Saturday, October 23, 2004

A NORTH KOREAN NIGHT OUT

I just read on the net that Colin Powell rejected North Korea's demand for any kind of 'rewards' in return for greater cooperation, but I've done MY part for North Korean-Canadian relations simply by having dinner at my North Korean student's restaurant here in Phnom Penh.
How the heck did I end up with a (former) student who is North Korean in Cambodia? Cambodia has always had this weird, pseudo-friendly relationship with the world's most closed-off, Stalinist state; the King has a vacation house there, for God's sakes. Two semesters ago, teaching at the university, I had an eighteen year old North Korean kid in my class, who I assumed was SOUTH Korean, but then I learned, by accident, that he spent most of his life growing up in Burkina Faso Africa, where his father taught Tae Kwan Do to the corrupt Communist government regime. Mama mia. He was a good student, a smart student, but the only book I every saw him carry was a biography, in Korean, of Kim Jong's father. And he once wrote a paper for me denouncing the United States, reiterating his dream of joining the North Korean army, and stating that 'my mother always told me that anyone who doesn't love their country is like sperm in the streets.' I don't know about you, but my mom told me to eat my vegetables...
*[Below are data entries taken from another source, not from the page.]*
(* ===== verification/Sharing.v ===== *)
(** Sharing modes of the host-directory backend (src/src/loader/vfs_hostdir.rs): whatever files
    are open on one path, their access and sharing modes agree, and the sharing table holds
    exactly the open files. *)
From S2P Require Import Prelude Bytes HostFs Vfs HostDir Sandbox.

(** Two opens that both may stand. *)
Definition agree (a b : opened) : Prop :=
  let '(_, m1, s1) := a in let '(_, m2, s2) := b in is_sharing_compatible m1 s1 m2 s2 = true.
#[export] Instance agree_sym : Symmetric agree.
Proof. intros [[? m1] s1] [[? m2] s2]. cbn. unfold is_sharing_compatible. by rewrite andb_comm. Qed.

(** The open files as a map from handle to path, and the table: the opens of a path agree two by
    two, every open file is in the table once, and nothing else is. *)
Record table_ok (fp : gmap Z path) (t : SharingTable) (n : Z) : Prop := {
  table_agree : ∀ key l, t !! key = Some l → ForallOrdPairs agree l;
  table_unique : ∀ key l, t !! key = Some l → NoDup (map (λ o : opened, o.1.1) l);
  table_files : ∀ k key, fp !! k = Some key ↔ ∃ l m sh, t !! key = Some l ∧ (k, m, sh) ∈ l;
  table_fresh : ∀ k key, fp !! k = Some key → k < n;
}.

Lemma table_mono fp t n n' : table_ok fp t n → n ≤ n' → table_ok fp t n'.
Proof. intros [] ?. split; eauto. intros k key Hk. apply (table_fresh0 k key) in Hk. lia. Qed.

Lemma pairs_snoc l o : ForallOrdPairs agree (l ++ [o]) ↔ ForallOrdPairs agree l ∧ Forall (λ x, agree x o) l.
Proof.
  induction l as [|x l IH]; cbn; [split; [intros; split; constructor|repeat constructor]|]. split.
  - inversion 1 as [|? ? Hx Hl]; subst. apply Forall_app in Hx as [Hx Ho]. rewrite Forall_singleton in Ho.
    apply IH in Hl as [Hl Hlo]. split; by constructor.
  - intros [Hp Ho]. inversion Hp; subst. inversion Ho; subst.
    constructor; [|by apply IH]. apply Forall_app. by rewrite Forall_singleton.
Qed.
Lemma pairs_filter (P : opened → Prop) `{!∀ x, Decision (P x)} l :
  ForallOrdPairs agree l → ForallOrdPairs agree (filter P l).
Proof.
  induction 1 as [|x l Hx Hl IH]; [constructor|]. rewrite filter_cons. case_decide; [|done].
  constructor; [|done]. apply Forall_forall. intros y [_ Hy]%list_elem_of_filter.
  rewrite Forall_forall in Hx. auto.
Qed.
Lemma ids_filter (P : opened → Prop) `{!∀ x, Decision (P x)} l :
  NoDup (map (λ o : opened, o.1.1) l) → NoDup (map (λ o : opened, o.1.1) (filter P l)).
Proof.
  induction l as [|x l IH]; [done|]. cbn [map]. rewrite NoDup_cons, filter_cons. intros [Hx Hl].
  case_decide; [|auto]. cbn [map]. rewrite NoDup_cons. split; [|auto].
  intros (y & Hxy & Hy)%list_elem_of_In%in_map_iff. apply Hx. rewrite <- Hxy.
  apply list_elem_of_In, in_map_iff. exists y. split; [done|].
  apply list_elem_of_In, list_elem_of_filter in Hy as [_ Hy]. by apply list_elem_of_In.
Qed.
Lemma elem_of_ids k (l : list opened) :
  k ∈ map (λ o : opened, o.1.1) l ↔ ∃ m sh, (k, m, sh) ∈ l.
Proof.
  rewrite list_elem_of_In, in_map_iff. setoid_rewrite <- list_elem_of_In. split.
  - intros ([[k' m] sh] & <- & Hin). by exists m, sh.
  - intros (m & sh & Hin). by exists (k, m, sh).
Qed.

(** Granting an open: it agrees with those of its path. *)
Lemma table_add fp t n key m sh :
  table_ok fp t n → forallb (compatible_with m sh) (default [] (t !! key)) = true →
  table_ok (<[n := key]> fp) (<[key := default [] (t !! key) ++ [(n, m, sh)]]> t) (n + 1).
Proof.
  intros Hok Hall. set (l := default [] (t !! key)) in *.
  assert (Hfn : fp !! n = None).
  { destruct (fp !! n) eqn:E; [|done]. apply (table_fresh _ _ _ Hok) in E. lia. }
  assert (Hin : ∀ k m' sh', (k, m', sh') ∈ l → fp !! k = Some key).
  { intros k m' sh' Hk. apply (table_files _ _ _ Hok). subst l. destruct (t !! key) as [l|]; [|set_solver].
    by exists l, m', sh'. }
  split.
  - intros key' l' [[<- <-]|[_ Hl]]%lookup_insert_Some; [|by eapply (table_agree _ _ _ Hok)].
    apply pairs_snoc. split.
    + subst l. destruct (t !! key) eqn:E; [by apply (table_agree _ _ _ Hok key)|constructor].
    + rewrite forallb_forall in Hall. apply Forall_forall. intros [[k m'] sh'] Hk.
      by apply (Hall (k, m', sh')), list_elem_of_In.
  - intros key' l' [[<- <-]|[_ Hl]]%lookup_insert_Some; [|by eapply (table_unique _ _ _ Hok)].
    rewrite map_app. apply NoDup_app. split_and!.
    + subst l. destruct (t !! key) eqn:E; [by apply (table_unique _ _ _ Hok key)|constructor].
    + intros k (m' & sh' & Hk%Hin)%elem_of_ids ->%list_elem_of_singleton. cbn in Hk. congruence.
    + apply NoDup_singleton.
  - intros k key'. split.
    + intros [[<- <-]|[Hne Hk]]%lookup_insert_Some.
      { exists (l ++ [(n, m, sh)]), m, sh. rewrite lookup_insert_eq. split; [done|].
        apply elem_of_app. right. by apply list_elem_of_singleton. }
      apply (table_files _ _ _ Hok) in Hk as (l' & m' & sh' & Hl & Hk).
      destruct (decide (key = key')) as [<-|].
      * exists (l ++ [(n, m, sh)]), m', sh'. rewrite lookup_insert_eq. split; [done|].
        apply elem_of_app. left. subst l. by rewrite Hl.
      * exists l', m', sh'. by rewrite lookup_insert_ne.
    + intros (l' & m' & sh' & [[<- <-]|[_ Hl]]%lookup_insert_Some & Hk).
      * apply elem_of_app in Hk as [Hk|[= -> -> ->]%list_elem_of_singleton]; [|by rewrite lookup_insert_eq].
        apply Hin in Hk. rewrite lookup_insert_ne; [done|congruence].
      * assert (fp !! k = Some key') as Hk' by (apply (table_files _ _ _ Hok); by exists l', m', sh').
        rewrite lookup_insert_ne; [done|congruence].
  - intros k key' [[<- _]|[_ Hk]]%lookup_insert_Some; [lia|]. apply (table_fresh _ _ _ Hok) in Hk. lia.
Qed.

(** Closing a file takes its entry out. *)
Lemma table_remove fp t n k p : table_ok fp t n → fp !! k = Some (components p) →
  table_ok (base.delete k fp) (sharing_remove t p k) n.
Proof.
  intros Hok Hk. set (key := components p) in *.
  pose proof (proj1 (table_files _ _ _ Hok k key) Hk) as (l & m & sh & Hl & _).
  set (l' := filter (λ o : opened, o.1.1 ≠ k) l).
  assert (Hrem : ∀ key' x, sharing_remove t p k !! key' = Some x →
    key' = key ∧ x = l' ∨ key' ≠ key ∧ t !! key' = Some x).
  { intros key' x. unfold sharing_remove. fold key. rewrite Hl. fold l'. case_bool_decide.
    - rewrite lookup_delete_Some. naive_solver.
    - rewrite lookup_insert_Some. naive_solver. }
  assert (Hmem : ∀ k' key' m' sh', (∃ x, sharing_remove t p k !! key' = Some x ∧ (k', m', sh') ∈ x) ↔
    k' ≠ k ∧ (∃ x, t !! key' = Some x ∧ (k', m', sh') ∈ x)).
  { intros k' key' m' sh'. split.
    - intros (x & [[-> ->]|[Hne Hx]]%Hrem & Hin).
      + apply list_elem_of_filter in Hin as [? Hin]. split; [done|]. by exists l.
      + split; [|by exists x]. intros ->. apply Hne.
        assert (fp !! k = Some key') as Hk' by (apply (table_files _ _ _ Hok); by exists x, m', sh').
        congruence.
    - intros (Hne & x & Hx & Hin). destruct (decide (key' = key)) as [->|Hkey].
      + rewrite Hl in Hx. injection Hx as <-.
        assert ((k', m', sh') ∈ l') as Hin' by (by apply list_elem_of_filter).
        exists l'. split; [|done]. unfold sharing_remove. fold key. rewrite Hl. fold l'.
        rewrite bool_decide_false by (intros E; rewrite E in Hin'; set_solver).
        by rewrite lookup_insert_eq.
      + exists x. split; [|done]. unfold sharing_remove. fold key. rewrite Hl. fold l'.
        case_bool_decide; [by rewrite lookup_delete_ne|by rewrite lookup_insert_ne]. }
  split.
  - intros key' x [[-> ->]|[_ Hx]]%Hrem; [|by eapply (table_agree _ _ _ Hok)].
    apply pairs_filter. by eapply (table_agree _ _ _ Hok).
  - intros key' x [[-> ->]|[_ Hx]]%Hrem; [|by eapply (table_unique _ _ _ Hok)].
    apply ids_filter. by eapply (table_unique _ _ _ Hok).
  - intros k' key'. rewrite lookup_delete_Some, (table_files _ _ _ Hok). split.
    + intros (Hne & x & m' & sh' & Hx & Hin).
      destruct (proj2 (Hmem k' key' m' sh')) as (y & ? & ?); [split; [done|by exists x]|].
      by exists y, m', sh'.
    + intros (x & m' & sh' & Hx & Hin).
      destruct (proj1 (Hmem k' key' m' sh')) as (? & y & ? & ?); [by exists x|].
      split; [done|]. by exists y, m', sh'.
  - intros k' key' [_ Hk']%lookup_delete_Some. by eapply (table_fresh _ _ _ Hok).
Qed.

(** Taking back an open that was granted. *)
Lemma sharing_remove_add fp t n p m sh :
  table_ok fp t n → forallb (compatible_with m sh) (default [] (t !! components p)) = true →
  table_ok fp (sharing_remove (check_and_add t p n m sh).2 p n) (n + 1).
Proof.
  intros Hok Hall. unfold check_and_add. rewrite Hall. cbn [snd].
  pose proof (table_add _ _ _ _ _ _ Hok Hall) as Hadd.
  apply table_remove with (k := n) (p := p) in Hadd; [|by rewrite lookup_insert_eq].
  rewrite delete_insert_eq, delete_id in Hadd; [done|].
  destruct (fp !! n) eqn:E; [|done]. apply (table_fresh _ _ _ Hok) in E. lia.
Qed.
(** A refused open leaves the table alone. *)
Lemma refused_same t p n m sh : (check_and_add t p n m sh).1 ≠ Ok tt → (check_and_add t p n m sh).2 = t.
Proof.
  unfold check_and_add. destruct (forallb _ _) eqn:H; [done|]. intros _. cbn [snd].
  destruct (t !! components p) as [l|] eqn:Hl; [|done]. by apply insert_id.
Qed.

(** * The backend *)

(** The paths of the open files. *)
Definition paths (s : HostDirBackend) : gmap Z path := (λ o, components (of_path o)) <$> files s.
Definition sharing_ok (s : HostDirBackend) : Prop := table_ok (paths s) (sharing s) (next_id s).

(** A step that opens and closes nothing, and allocates at most one number. *)
Record near (s s' : HostDirBackend) : Prop := {
  near_paths : paths s' = paths s;
  near_sharing : sharing s' = sharing s;
  near_next : next_id s ≤ next_id s' ≤ next_id s + 1;
}.
(** One that allocates none. *)
Definition same (s s' : HostDirBackend) : Prop := near s s' ∧ next_id s' = next_id s.
Definition steady {A} (m : be A) : Prop := ∀ s, same s (m s).2.
Definition bumps {A} (m : be A) : Prop := ∀ s, 0 ≤ next_id s < M64 - 1 → near s (m s).2.

Lemma table_same_refl s : same s s.
Proof. split; [split|]; done || lia. Qed.
#[export] Hint Resolve table_same_refl : core.
Lemma same_fields s s' : files s' = files s → sharing s' = sharing s → next_id s' = next_id s → same s s'.
Proof. intros Hf ? Hn. split; [split; unfold paths; rewrite ?Hf, ?Hn; done || lia|done]. Qed.
Lemma same_trans s1 s2 s3 : same s1 s2 → same s2 s3 → same s1 s3.
Proof. intros [[? ? ?] ?] [[? ? ?] ?]. split; [split|]; congruence || lia. Qed.
Lemma same_near s1 s2 s3 : same s1 s2 → near s2 s3 → near s1 s3.
Proof. intros [[? ? ?] Hn] [? ? ?]. split; congruence || lia. Qed.

Lemma steady_run {A} (m : be A) s r s' : steady m → m s = (r, s') → same s s'.
Proof. intros Hm Hs. pose proof (Hm s) as H. by rewrite Hs in H. Qed.
Lemma steady_caching {A} (m : be A) : caching m → steady m.
Proof. intros Hm s. destruct (Hm s) as [c ->]. by apply same_fields. Qed.
Lemma steady_bind {A C} (m : be A) (f : A → be C) : steady m → (∀ a, steady (f a)) → steady (m ≫= f).
Proof.
  intros Hm Hf s. apply (bind_state (same s)); [apply Hm|]. intros a s' Hs.
  eapply same_trans; [by eapply steady_run|apply Hf].
Qed.
Lemma steady_host_call {A} (c : call A) : steady (host_call c).
Proof. intros s. unfold host_call. destruct (c (host s)). by apply same_fields. Qed.
Lemma steady_bumps {A} (m : be A) : steady m → bumps m.
Proof. intros Hm s _. apply Hm. Qed.
Lemma bumps_bind {A C} (m : be A) (f : A → be C) : steady m → (∀ a, bumps (f a)) → bumps (m ≫= f).
Proof.
  intros Hm Hf s Hn. apply (bind_state (near s)); [apply Hm|]. intros a s' Hs%steady_run; [|done].
  eapply same_near; [done|]. apply Hf. destruct Hs as [_ ->]. lia.
Qed.

Create HintDb sharing.
#[export] Hint Resolve steady_host_call : sharing.
Ltac steady_tac :=
  repeat first
    [ progress eauto with sharing
    | solve [apply steady_caching; caching_tac]
    | apply steady_bind; [|intros]
    | case_match ].

Lemma alloc_near s k s' : 0 ≤ next_id s < M64 - 1 → alloc_id s = (Ok k, s') →
  k = next_id s ∧ s' = with_next_id s (next_id s + 1).
Proof.
  intros Hn. unfold alloc_id, wrapping_add. rewrite Z.mod_small by lia. by intros [= <- <-].
Qed.
Lemma steady_finds s (f : gmap Z FindState) : same s (with_finds s f).
Proof. by apply same_fields. Qed.
Lemma steady_open_file {A} k (op : File → call (A * File)) : steady (on_open_file k op).
Proof.
  intros s. unfold on_open_file. apply (bind_state (same s)); [done|]. intros s1 s2 [= <- <-].
  destruct (files s !! k) as [o|] eqn:Hk; cbn [need]; [|done].
  apply (bind_state (same s)); [done|]. intros o' s1 [= <- <-].
  apply (bind_state (same s)); [apply steady_host_call|]. intros [a f] s1 Hs.
  assert (files s1 = files s) as Hfiles.
  { unfold host_call in Hs. destruct (op (file o) (host s)). by injection Hs as _ <-. }
  apply (steady_run _ _ _ _ (steady_host_call _)) in Hs. eapply same_trans; [done|].
  change (same s1 (with_files s1 (<[k := mk_open f (of_path o)]> (files s1)))).
  split; [split|]; [|done|cbn; lia|done].
  unfold paths. cbn. rewrite fmap_insert. cbn. apply insert_id. by rewrite lookup_fmap, Hfiles, Hk.
Qed.
#[export] Hint Resolve steady_open_file : sharing.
What I like about living here is that you see all these huge international issues played out on a daily, small-scale restaurant. I go to this North Korean restaurant with a couple of friends tonight, and the food is really good, and the waitresses -- dressed in flowing white robes with blue trim -- periodically interrupt their serving duties to take center stage at the front of the restaurant to dance and sing old Korean songs. It's bloody surreal, and it's bizarre, and yet, there it is. They live at the back of the restaurant, and they can't leave without an escort, and at the end of the night I go up and shoot the breeze with my former student, who is a nice, smart kid brainwashed by an utterly corrupt regime, and so it goes.
There are fifty million North Koreans basically held hostage by their corrupt leader. There is a movie out back home called TEAM AMERICA where Kim Jong is the villian, and he is a puppet, and it is a comedy. But these people are real, and their plight is real, and this is a world where women are forced to work and perform in a restaurant in Phnom Penh, and to have it as part of my normal, daily routine, well, it's a trip. A real, real trip.
This convergence of politics and the personal is what makes living here so fascinating. Back home I can read about Colin Powell negotiating with the North Koreans. Here, I can have a warm, friendly conversation with my old North Korean student, and it is genuine, and it is real, and it is a reminder that all of these global, complex issues you see played out on the news every night have a true, human component than is always more fascinating, always more humane than you could ever image. (Or this St.Catharines boy could imagine, anyways.)